▸ **Your goal**: Of the lines listed below, return exactly those that run from the line containing "Lemma mod_apart (cap" through the line containing "Lemma new_log_represents vault", both included.

▸ **Supplied records**:
Definition toView (raw : AuditLog) (capacity : Z) : AuditLogView := {|
  vw_vault := al_vault raw;
  vw_head := al_head raw;
  vw_count := al_count raw;
  vw_entries := orderCircularEntries (al_entries raw) (al_head raw) (al_count raw) capacity |}.

(** The generated fetch: the decoded account, or an error when there is none. *)
Abbreviation FetchRaw := (string → result js_exn AuditLog).

Definition fetchAuditLogSuccess (fetchRawSuccess : FetchRaw) (pda : string) : result js_exn AuditLogView :=
  raw ← fetchRawSuccess pda; Ok (toView raw 128).

Definition fetchAuditLogRejected (fetchRawRejected : FetchRaw) (pda : string) : result js_exn AuditLogView :=
  raw ← fetchRawRejected pda; Ok (toView raw 64).

Definition subjectBytes (entry : AuditEntry) : list Z := ae_subject entry.

(** ** The abstract log *)

Inductive Ring : Type := SuccessRing | RejectedRing.

#[export] Instance Ring_eq_dec : EqDecision Ring.
Proof. solve_decision. Defined.

(** What a call leaves behind: the ring, the kind, the subject and the two
    amounts. *)
Definition recorded (vault : list Z) (call : AuditedCall) : option (Ring * (Z * list Z * Z * Z)) :=
  match call with
  | deposit_funds m n => Some (SuccessRing, (3, m, clamp_i64 n, 0))
  | withdraw_funds m n => Some (SuccessRing, (4, m, 0, clamp_i64 n))
  | freeze_vault => Some (SuccessRing, (5, vault, 0, 0))
  | reactivate_vault => Some (SuccessRing, (6, vault, 0, 0))
  | initiate_ownership_transfer o => Some (SuccessRing, (7, o, 0, 0))
  | accept_ownership_transfer o => Some (SuccessRing, (8, o, 0, 0))
  | cancel_ownership_transfer o => Some (SuccessRing, (9, o, 0, 0))
  | pause_agent a => Some (SuccessRing, (10, a, 0, 0))
  | unpause_agent a => Some (SuccessRing, (11, a, 0, 0))
  | revoke_agent a => Some (SuccessRing, (12, a, 0, 0))
  | register_agent a => Some (SuccessRing, (13, a, 0, 0))
  | apply_pending_policy => Some (SuccessRing, (14, vault, 0, 0))
  | queue_agent_grant a => Some (SuccessRing, (17, a, 0, 0))
  | apply_agent_grant a => Some (SuccessRing, (18, a, 0, 0))
  | cancel_agent_grant a => Some (SuccessRing, (19, a, 0, 0))
  | apply_agent_permissions_update a => Some (SuccessRing, (20, a, 0, 0))
  | record_agent_violation a tripped => if tripped then Some (SuccessRing, (22, a, 0, 0)) else None
  | agent_transfer r n => Some (SuccessRing, (23, r, 0, clamp_i64 n))
  | finalize_session expired inflow p n =>
      Some (if expired then RejectedRing else SuccessRing,
            (if expired then 16 else 2, p, if inflow then clamp_i64 n else 0, if inflow then 0 else clamp_i64 n))
  end.

Definition entry_of (sv : Sysvars) (w : Z * list Z * Z * Z) : AuditEntry :=
  let '(d, s, i, o) := w in build_audit_entry d s i o sv.

(** The unbounded log of one ring. *)
Definition log_of (r : Ring) (vault : list Z) (history : list (Sysvars * AuditedCall)) : list AuditEntry :=
  omap (λ '(sv, call), '(r', w) ← recorded vault call; if decide (r' = r) then Some (entry_of sv w) else None)
    history.

(** The last [n] elements. *)
Definition lastn {A} (n : nat) (l : list A) : list A := drop (length l - n) l.

(** ** The ring represents the end of the log *)

Lemma mod_apart (cap i j : nat) : (i < j)%nat → (j < i + cap)%nat → (i mod cap ≠ j mod cap)%nat.
Proof.
  intros Hij Hj E.
  pose proof (Nat.div_mod_eq i cap). pose proof (Nat.div_mod_eq j cap).
  assert (cap * (j / cap) - cap * (i / cap) = j - i)%nat as Hd by lia.
  destruct (Nat.le_gt_cases (j / cap) (i / cap)); nia.
Qed.

Record represents (cap : nat) (log : AuditLog) (es : list AuditEntry) : Prop := {
  rp_size : length (al_entries log) = cap;
  rp_head : al_head log = Z.of_nat (length es mod cap);
  rp_count : al_count log = Z.of_nat (length es `min` cap);
  rp_entry i e : (length es - cap ≤ i)%nat → es !! i = Some e → al_entries log !! (i mod cap)%nat = Some e;
}.

Section ring.
Context (cap : nat) (Hcap : (0 < cap < 256)%nat).

Lemma new_log_represents vault : represents cap (new_log cap vault) [].
Proof using Hcap.
  constructor; simpl; [apply length_replicate| |done|done].
  by rewrite Nat.Div0.mod_0_l.
Qed.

▸ **Reply**:
Lemma mod_apart (cap i j : nat) : (i < j)%nat → (j < i + cap)%nat → (i mod cap ≠ j mod cap)%nat.
Proof.
  intros Hij Hj E.
  pose proof (Nat.div_mod_eq i cap). pose proof (Nat.div_mod_eq j cap).
  assert (cap * (j / cap) - cap * (i / cap) = j - i)%nat as Hd by lia.
  destruct (Nat.le_gt_cases (j / cap) (i / cap)); nia.
Qed.

Record represents (cap : nat) (log : AuditLog) (es : list AuditEntry) : Prop := {
  rp_size : length (al_entries log) = cap;
  rp_head : al_head log = Z.of_nat (length es mod cap);
  rp_count : al_count log = Z.of_nat (length es `min` cap);
  rp_entry i e : (length es - cap ≤ i)%nat → es !! i = Some e → al_entries log !! (i mod cap)%nat = Some e;
}.

Section ring.
Context (cap : nat) (Hcap : (0 < cap < 256)%nat).

Lemma new_log_represents vault : represents cap (new_log cap vault) [].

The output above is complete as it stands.